**Record excerpts**

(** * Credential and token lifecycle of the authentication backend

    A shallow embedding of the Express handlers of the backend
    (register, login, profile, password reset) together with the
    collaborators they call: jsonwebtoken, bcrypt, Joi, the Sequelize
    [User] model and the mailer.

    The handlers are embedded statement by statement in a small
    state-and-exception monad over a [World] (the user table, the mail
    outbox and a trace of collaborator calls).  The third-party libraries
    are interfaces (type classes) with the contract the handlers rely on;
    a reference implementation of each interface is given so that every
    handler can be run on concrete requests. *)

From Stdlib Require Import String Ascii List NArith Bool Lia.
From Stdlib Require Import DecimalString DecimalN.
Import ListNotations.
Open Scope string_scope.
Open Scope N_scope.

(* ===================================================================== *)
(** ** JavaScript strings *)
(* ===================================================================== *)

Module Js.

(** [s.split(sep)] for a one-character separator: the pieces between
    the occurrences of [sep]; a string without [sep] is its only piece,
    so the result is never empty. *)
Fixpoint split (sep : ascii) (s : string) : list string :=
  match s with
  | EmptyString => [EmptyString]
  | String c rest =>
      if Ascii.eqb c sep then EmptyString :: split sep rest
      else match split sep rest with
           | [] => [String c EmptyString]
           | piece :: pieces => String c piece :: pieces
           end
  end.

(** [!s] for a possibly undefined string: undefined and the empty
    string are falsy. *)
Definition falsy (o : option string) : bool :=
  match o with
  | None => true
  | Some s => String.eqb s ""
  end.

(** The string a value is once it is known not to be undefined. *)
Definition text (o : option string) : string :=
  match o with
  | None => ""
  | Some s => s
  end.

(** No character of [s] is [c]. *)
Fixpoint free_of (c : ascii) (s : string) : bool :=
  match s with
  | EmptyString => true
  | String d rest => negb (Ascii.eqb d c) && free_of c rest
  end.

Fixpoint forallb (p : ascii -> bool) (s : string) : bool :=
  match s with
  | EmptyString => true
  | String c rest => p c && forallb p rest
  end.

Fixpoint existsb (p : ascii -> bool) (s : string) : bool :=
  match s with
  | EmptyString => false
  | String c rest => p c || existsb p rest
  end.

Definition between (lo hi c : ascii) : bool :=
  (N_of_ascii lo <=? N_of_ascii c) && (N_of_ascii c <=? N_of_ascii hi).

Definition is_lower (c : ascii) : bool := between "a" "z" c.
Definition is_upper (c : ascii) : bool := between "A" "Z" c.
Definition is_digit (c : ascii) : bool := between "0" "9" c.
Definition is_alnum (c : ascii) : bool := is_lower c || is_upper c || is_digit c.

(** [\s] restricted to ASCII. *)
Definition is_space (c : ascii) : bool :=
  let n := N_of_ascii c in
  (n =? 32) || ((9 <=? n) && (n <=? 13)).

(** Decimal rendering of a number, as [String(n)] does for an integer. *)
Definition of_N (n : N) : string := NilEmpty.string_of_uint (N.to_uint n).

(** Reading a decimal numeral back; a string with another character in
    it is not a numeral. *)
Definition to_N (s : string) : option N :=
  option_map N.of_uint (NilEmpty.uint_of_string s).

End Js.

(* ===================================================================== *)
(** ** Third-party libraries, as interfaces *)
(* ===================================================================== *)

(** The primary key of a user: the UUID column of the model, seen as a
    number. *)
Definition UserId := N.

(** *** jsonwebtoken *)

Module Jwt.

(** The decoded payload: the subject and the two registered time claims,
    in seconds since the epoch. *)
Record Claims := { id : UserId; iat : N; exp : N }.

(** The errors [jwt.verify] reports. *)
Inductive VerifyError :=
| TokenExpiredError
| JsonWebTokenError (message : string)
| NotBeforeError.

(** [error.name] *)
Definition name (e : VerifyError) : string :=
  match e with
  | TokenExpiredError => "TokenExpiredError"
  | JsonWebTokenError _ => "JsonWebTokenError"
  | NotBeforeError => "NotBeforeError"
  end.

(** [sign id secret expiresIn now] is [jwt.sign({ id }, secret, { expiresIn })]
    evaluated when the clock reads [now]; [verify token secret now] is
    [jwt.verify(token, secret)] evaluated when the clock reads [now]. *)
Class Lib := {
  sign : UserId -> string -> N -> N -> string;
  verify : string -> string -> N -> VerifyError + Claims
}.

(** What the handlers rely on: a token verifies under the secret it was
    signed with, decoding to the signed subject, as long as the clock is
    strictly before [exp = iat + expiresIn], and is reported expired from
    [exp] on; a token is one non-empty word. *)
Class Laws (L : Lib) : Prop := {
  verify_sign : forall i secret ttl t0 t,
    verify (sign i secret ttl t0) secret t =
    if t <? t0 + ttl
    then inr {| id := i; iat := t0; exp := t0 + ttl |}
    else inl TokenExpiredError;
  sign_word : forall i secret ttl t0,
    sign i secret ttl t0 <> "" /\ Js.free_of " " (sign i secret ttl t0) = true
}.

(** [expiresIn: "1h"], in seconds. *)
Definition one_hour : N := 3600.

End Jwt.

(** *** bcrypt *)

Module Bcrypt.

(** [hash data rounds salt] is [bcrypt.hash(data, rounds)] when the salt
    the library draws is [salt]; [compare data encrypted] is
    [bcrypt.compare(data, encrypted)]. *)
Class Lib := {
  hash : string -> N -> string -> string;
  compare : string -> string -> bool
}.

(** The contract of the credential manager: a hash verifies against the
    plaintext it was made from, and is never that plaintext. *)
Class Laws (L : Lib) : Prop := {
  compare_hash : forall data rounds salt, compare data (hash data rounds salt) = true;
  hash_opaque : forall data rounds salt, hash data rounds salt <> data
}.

**Task directions**
Could you restate word for word the lines above, from the one that contains "Fixpoint existsb (p" through the one that contains "(N_of_ascii lo <=?", and no others?

**Task answer**
Fixpoint existsb (p : ascii -> bool) (s : string) : bool :=
  match s with
  | EmptyString => false
  | String c rest => p c || existsb p rest
  end.

Definition between (lo hi c : ascii) : bool :=
  (N_of_ascii lo <=? N_of_ascii c) && (N_of_ascii c <=? N_of_ascii hi).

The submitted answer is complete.